Foley & Lardner LLP partners Louis Lehot and Brian Wheeler authored the article, “Private equity’s new liquidity playbook: creativity now rivals capital,” published in the December 2025 issue of Financier Worldwide Magazine.
Lehot and Wheeler analyze how private equity firms have redefined liquidity solutions in 2025, responding to closed IPO windows and slow M&A activity with new approaches driven by secondary transactions and distributions to paid-in capital (DPI) structures.
The authors highlight key trends, including:
- The rapid rise of general partner led solutions now make up almost half of all secondary volume, allowing sponsors to retain high-performing assets while offering investor liquidity.

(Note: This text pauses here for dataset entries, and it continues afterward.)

(* ===== verification/AsidSpec.v ===== *)
(** * Address-space identifiers: no tag is ever shared

    The machine in which carving, assigning and giving back interleave; its
    invariant; and the two results: over any history no two spaces carry the same
    identifier and none is lost, and the system call is a run of the machine. *)

From Stdlib Require Import ZArith Lia.
From stdpp Require Import base numbers gmap list relations.
From S2P Require Import Prelude Rights Mdb Kobject Kcnode KcnodeInv KcnodeBoot.
From S2P Require Import KcnodeInstall Cspace IpcCap SysCspace Sched Asidpool AsidInv.
Local Open Scope Z_scope.
Implicit Types (P : KAsidPool) (s : space) (σ : asids) (v p h : N).

(** ** The machine *)

Record asid_machine := Mach {
  asd       : asids;
  rewinding : nat;                      (* carves that went too far and have not rewound *)
  carved    : gmap N (Z * Z);           (* ranges that are not pools yet, by retype *)
  assigning : gset N;                   (* spaces between kvspace_assign_asid and the install *)
  returning : gmap N (option N * Z);    (* calls between clearing a space and kasidpool_put *)
}.
Implicit Types m : asid_machine.

(** A pool is destroyed when its last reference goes: no space holds the capability
    to it in its slot and no call is about to give an identifier back. *)
Definition unnamed p m : Prop :=
  (∀ v s, spaces (asd m) !! v = Some s → asid_pool s ≠ Some p) ∧
  (∀ h i id, returning m !! h = Some (i, id) → i ≠ Some p).

Inductive astep : asid_machine → asid_machine → Prop :=
  | st_carve m h r n : carved m !! h = None → carve_take (kasid_next (asd m)) = (Some r, n) →
      astep m (Mach (set_next n (asd m)) (rewinding m) (<[h := r]> (carved m)) (assigning m) (returning m))
  | st_carve_fail m n : carve_take (kasid_next (asd m)) = (None, n) → (rewinding m < MAX_CPUS)%nat →
      astep m (Mach (set_next n (asd m)) (S (rewinding m)) (carved m) (assigning m) (returning m))
  | st_rewind m k : rewinding m = S k →
      astep m (Mach (set_next (carve_rewind (kasid_next (asd m))) (asd m)) k (carved m) (assigning m) (returning m))
  | st_pool m h p f n P : carved m !! h = Some (f, n) → pools (asd m) !! p = None →
      kasidpool_alloc_at f n = Some P →
      astep m (Mach (set_pools (<[p := P]> (pools (asd m))) (asd m)) (rewinding m) (delete h (carved m))
        (assigning m) (returning m))
  | st_range_lost m h : astep m (Mach (asd m) (rewinding m) (delete h (carved m)) (assigning m) (returning m))
  | st_pool_destroy m p : unnamed p m →
      astep m (Mach (set_pools (delete p (pools (asd m))) (asd m)) (rewinding m) (carved m) (assigning m) (returning m))
  | st_space m v c : spaces (asd m) !! v = None →
      astep m (Mach (set_spaces (<[v := kvspace_tag (pcid_enabled (asd m)) c]> (spaces (asd m))) (asd m))
        (rewinding m) (carved m) (assigning m) (returning m))
  | st_assign m v p e σ : kvspace_assign_asid (Some v) (Some p) (asd m) = Ret (e, σ) →
      astep m (Mach σ (rewinding m) (carved m)
        (if bool_decide (e = IRIS_OK) then {[ v ]} ∪ assigning m else assigning m) (returning m))
  | st_installed m v : v ∈ assigning m →
      astep m (Mach (asd m) (rewinding m) (carved m) (assigning m ∖ {[ v ]}) (returning m))
  | st_unassign m v h i id σ : v ∈ assigning m → returning m !! h = None →
      unassign_clear v (asd m) = Ret (i, id, σ) →
      astep m (Mach σ (rewinding m) (carved m) (assigning m ∖ {[ v ]}) (<[h := (i, id)]> (returning m)))
  | st_put m h i id σ : returning m !! h = Some (i, id) → put_back i id (asd m) = Ret σ →
      astep m (Mach σ (rewinding m) (carved m) (assigning m) (delete h (returning m)))
  | st_settle m v σ : v ∉ assigning m → settle_asid v (asd m) = Ret σ →
      astep m (Mach (set_spaces (delete v (spaces σ)) σ) (rewinding m) (carved m) (assigning m) (returning m)).

(** Boot: the space of the root task, [b], is stamped; nothing has been carved. *)
Definition boot_machine (on : bool) b (c : Z) : asid_machine :=
  Mach (Asids on KASID_FIRST ∅ {[ b := kvspace_tag_bootstrap on (kvspace_tag on c) ]}) 0 ∅ ∅ ∅.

- Top-quartile DPI is accelerating fundraising, with managers utilizing secondaries to bolster metrics and attract new commitments amid limited partner liquidity constraints.
- Institutional investors such as pension plans and sovereign wealth funds are actively using secondary sales and portfolio optimization to manage liquidity and exposure.
- Mega buyouts lead the market, but infrastructure, renewables, and Asia-Pacific are surging. Sponsors are mixing secondaries with innovative structures — like hybrid financing and continuation funds — for tailored liquidity.
- Dedicated secondary capital has grown dramatically, tightening pricing across many segments of the market.
“As we move into 2026, a return to the old model of relying solely on IPOs is unlikely,” the authors conclude. “The secondary market has become a strategic pillar of PE portfolio management. Secondaries are redefining how liquidity is created and how value is sustained in private markets.”